Das Recht, zu wählen und gewählt zu werden, ist ein hohes Gut in der Demokratie, in Deutschland ist es verbrieft im Art. 38 des Grundgesetzes, das am 23. Mai sein 75-jähriges Jubiläum feiert. Wie blicken Sie auf dieses historische Datum?
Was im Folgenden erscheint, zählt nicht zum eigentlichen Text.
(** What a call does to the text: it decodes [cs1], and keeps the start of [cs2]. *)
Definition piece (later : list N) (s s' : Decoding) (cs : list N) : Prop :=
  exists cs1 cs2, cs = cs1 ++ cs2 /\ d_partial s' ++ later = utf8_text cs2 /\ d_destination s' = d_destination s ++ utf16_text cs1 /\
    d_sawError s' = d_sawError s /\ kept s'.

Lemma piece_source16 capacity end_ fuel later s cs :
  d_partial s = [] -> bytes_ok (d_source s) -> size_source s <= end_ -> room capacity s -> Forall scalar cs -> d_source s ++ later = utf8_text cs ->
  exists s', decode16 capacity end_ false false fuel s = Some s' /\ piece later s s' cs.
Proof.
  intros Hp Hb Hend Hr Hcs Heq. destruct (decode_source16_spec capacity end_ later (length (d_source s)) s) as (s' & out & e & Hd & Hres & [Hs' Hk] & He); [done..|].
  exists s'. split; [by apply decode16_run|]. destruct (loop_result_text _ _ _ _ _ _ cs Hp Hres Hcs Heq) as (-> & cs' & -> & Hrest & _).
  rewrite Hs', app_nil_r in Hrest. rewrite orb_false_r in He. exists out, cs'. split_and!; [done|done|apply Hres|done|done].
Qed.

Lemma piece_trans later s s1 s2 out cs : d_destination s1 = d_destination s ++ utf16_text out -> d_sawError s1 = d_sawError s ->
  piece later s1 s2 cs -> piece later s s2 (out ++ cs).
Proof.
  intros Ho He (cs1 & cs2 & -> & Hrest & Ho2 & He2 & Hk). exists (out ++ cs1), cs2.
  split_and!; [by rewrite app_assoc|done|by rewrite Ho2, Ho, utf16_text_app, app_assoc|by rewrite He2|done].
Qed.

(** The text at the source, with a buffer of [capacity] and one of [capacity16]. *)
Lemma piece_source capacity capacity16 end_ fuel later s cs :
  d_partial s = [] -> bytes_ok (d_source s) -> size_source s <= end_ -> room capacity s -> room capacity16 s -> Forall scalar cs ->
  d_source s ++ later = utf8_text cs ->
  exists s1 up s2, decode8 capacity end_ false false fuel s = Some (s1, up) /\
    (if (up : bool) then d_partial s1 = [] /\ room capacity16 s1 /\ decode16 capacity16 end_ false false fuel s1 = Some s2 else s1 = s2) /\ piece later s s2 cs.
Proof.
  intros Hp Hb Hend Hr Hr16 Hcs Heq. destruct (decode_source8_spec capacity end_ later (length (d_source s)) s) as (s1 & up & out & Hd & Hres & Ho & Hup); [done..|].
  pose proof (decode8_source capacity end_ fuel s s1 up Hp Hd) as Hd8. destruct (loop_result_text _ _ _ _ _ _ cs Hp Hres Hcs Heq) as (_ & cs' & -> & Hrest & Hcs').
  pose proof Hres as [_ O1 _ B1 P1]. destruct up.
  - destruct Hup as [Hp1 Hsaw]. rewrite Hp1 in *. cbn [app] in *.
    assert (room capacity16 s1) as Hr1 by (unfold room in *; lia). assert (size_source s1 <= end_) as He1.
    { pose proof (decodes_length _ _ _ _ _ (lr_decodes _ _ _ _ _ _ Hres)) as Hl. rewrite Hp1 in Hl. unfold size_source in *. cbn [app] in Hl. lia. }
    destruct (piece_source16 capacity16 end_ fuel later s1 cs') as (s2 & Hd2 & Hpiece); [done..|].
    exists s1, true, s2. split_and!; [done..|]. apply (piece_trans _ _ s1); [done| |done]. destruct Hsaw as [|[_ Hrej]]; [done|].
    exfalso. destruct cs' as [|c cs']; [cbn in Hrest; apply app_nil in Hrest as [Hn _]; rewrite Hn in Hrej; by destruct (rejected_not_kept _ Hrej)|].
    apply Forall_cons in Hcs' as [Hc _]. by apply (rejected_undecodable _ later Hrej c (utf8_text cs') Hc).
  - destruct Hup as [[Hs1 Hk] Hsaw]. rewrite Hs1, app_nil_r in Hrest. exists s1, false, s1. split_and!; [done..|].
    exists out, cs'. by split_and!.
Qed.

Lemma utf8_bytes c : scalar c -> bytes_ok (utf8 c).
Proof.
  intros Hc. unfold scalar, utf8 in *. assert (forall x, 0x80 + x mod 64 < 256) as Hm by (intros x; pose proof (N.mod_lt x 64 ltac:(done)); lia).
  repeat case_match; breflect; repeat constructor; try done; [lia|..].
  - pose proof (N.Div0.div_lt_upper_bound c 64 32). lia.
  - pose proof (N.Div0.div_lt_upper_bound c 4096 16). lia.
  - pose proof (N.Div0.div_lt_upper_bound c 262144 5). lia.
Qed.

Lemma utf8_text_bytes cs : Forall scalar cs -> bytes_ok (utf8_text cs).
Proof. induction 1 as [|c cs Hc _ IH]; [constructor|]. rewrite utf8_text_cons. apply Forall_app. split; [by apply utf8_bytes|done]. Qed.

Definition codec_ok (p : list N) : Prop := p = [] \/ incomplete p.

(** A call on a piece of a text without errors. *)
Definition decodes_piece (p chunk : list N) (end_ : N) (later cs : list N) (err : bool) : Prop :=
  exists p' t cs1 cs2, decode p chunk end_ false false err = Some (p', adopt t (utf16_text cs1), err) /\
    cs = cs1 ++ cs2 /\ p' ++ later = utf8_text cs2 /\ codec_ok p'.

Section Piece.
Context (chunk : list N) (end_ : N) (later : list N) (err : bool).
Context (Hbytes : bytes_ok chunk) (Hlimit : N.of_nat (length chunk) <= codec_limit) (Hend : N.of_nat (length chunk) <= end_).

Lemma piece_capacity (q : list N) : (length q <= 4)%nat -> wrap32 (N.of_nat (length q + length chunk)) = N.of_nat (length q + length chunk).
Proof. intros Hq. unfold codec_limit in Hlimit. apply wrap32_id. lia. Qed.

Lemma decode_piece_nothing_kept cs : Forall scalar cs -> chunk ++ later = utf8_text cs -> decodes_piece [] chunk end_ later cs err.
Proof.
  intros Hcs Heq. unfold decodes_piece, decode. rewrite piece_capacity by (cbn; lia). cbn [length Nat.add]. set (s0 := mkDecoding [] chunk [] err).
  destruct (piece_source (N.of_nat (length chunk)) (N.of_nat (length chunk)) end_ 2 later s0 cs) as (s1 & up & s2 & -> & Hup & Hpiece);
    [done|done|done|unfold room, pending; cbn; lia|unfold room, pending; cbn; lia|done|done|].
  destruct Hpiece as (cs1 & cs2 & -> & Hrest & Ho & He & [_ Hk]). run_option.
  exists (d_partial s2), (if up then UChar else LChar), cs1, cs2. split_and!; [|done..]. destruct up; cbn [negb].
  - destruct Hup as (Hp1 & Hr1 & Hd). rewrite Hp1, piece_capacity by (cbn; lia). cbn [length Nat.add].
    rewrite (proj2 (N.ltb_ge _ _)) by (unfold room in Hr1; lia). rewrite Hd. run_option. by rewrite Ho, He.
  - subst s2. by rewrite Ho, He.
Qed.

(** The rest of the character [c], of which [p] is kept. *)
Context (p q : list N) (c count : N) (cs' : list N).
Context (Hst : starts p count) (Hpos : count <> 0) (Hc : scalar c) (Hu : utf8 c = p ++ q) (Hlen : N.to_nat count = length (utf8 c)).
Context (Hrest : chunk ++ later = q ++ utf8_text cs') (Hd : decodeNonASCIISequence (utf8 c) count = Some (Some c)) (Hq : q <> []).
Context (Hcs : Forall scalar cs').

Lemma kept_lengths : (length (utf8 c) <= 4)%nat /\ length (utf8 c) = (length p + length q)%nat /\ (0 < length q)%nat /\ p <> [].
Proof.
  pose proof (length_utf8 c). pose proof (f_equal length Hu) as Hl. rewrite length_app in Hl. split_and!; [lia|done|destruct q; [by destruct Hq|cbn; lia]|].
  by destruct Hst as (b & rest & -> & _).
Qed.

Lemma piece_front : (length q <= length chunk)%nat -> take (length q) chunk = q /\ drop (length q) chunk ++ later = utf8_text cs'.
Proof.
  intros Hl. destruct (app_eq_inv chunk later q (utf8_text cs') Hrest) as [(k & -> & Hk)|(k & Hk & Hl')].
  - by rewrite take_app_length, drop_app_length.
  - pose proof (f_equal length Hk) as Hlk. rewrite length_app in Hlk. destruct k; [|cbn in Hlk; lia]. rewrite app_nil_r in Hk. subst q.
    by rewrite firstn_all, skipn_all.
Qed.

Lemma handle_piece : handlePartialSequence8 (N.of_nat (length p + length chunk)) false (pending (mkDecoding p chunk [] err)) (mkDecoding p chunk [] err) =
    if (length chunk <? length q)%nat then Some (mkDecoding (p ++ chunk) [] [] err, false)
    else if 0xFF <? c then Some (mkDecoding (utf8 c) (drop (length q) chunk) [] err, true)
    else Some (mkDecoding [] (drop (length q) chunk) [c] err, false).
Proof.
  destruct kept_lengths as (H4 & Hl & Hq0 & Hp). rewrite (handlePartialSequence8_piece _ _ p chunk [] err c q count); try done.
  - destruct p; [done|cbn [length]; lia].
  - intros Hle. by apply piece_front.
Qed.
Mit großer Dankbarkeit, weil es mir, wie allen in meiner Generation, erlaubt hat, in eine historische einmalige Periode des Friedens hineingeboren zu werden und in einem im Weltmaßstab unvergleichlich hohem Maß an Freiheit, Sicherheit und Wohlstand aufzuwachsen und bis heute zu leben. Der Geburtstag des Grundgesetzes ist in Deutschland ja kein Feiertag und wird meistens völlig übersehen. Aber vielleicht ist das ja auch ein Teil des Erfolgsgeheimnisses dieser besten Verfassung, die Deutschland jemals hatte, dass sie nicht mit Pomp und Pathos gefeiert wird, sondern eher bescheiden und unauffällig daherkommt. Die christliche Tugend der Demut ist, so meine ich, auch eine wichtige Voraussetzung für eine gute und erfolgreiche Politik.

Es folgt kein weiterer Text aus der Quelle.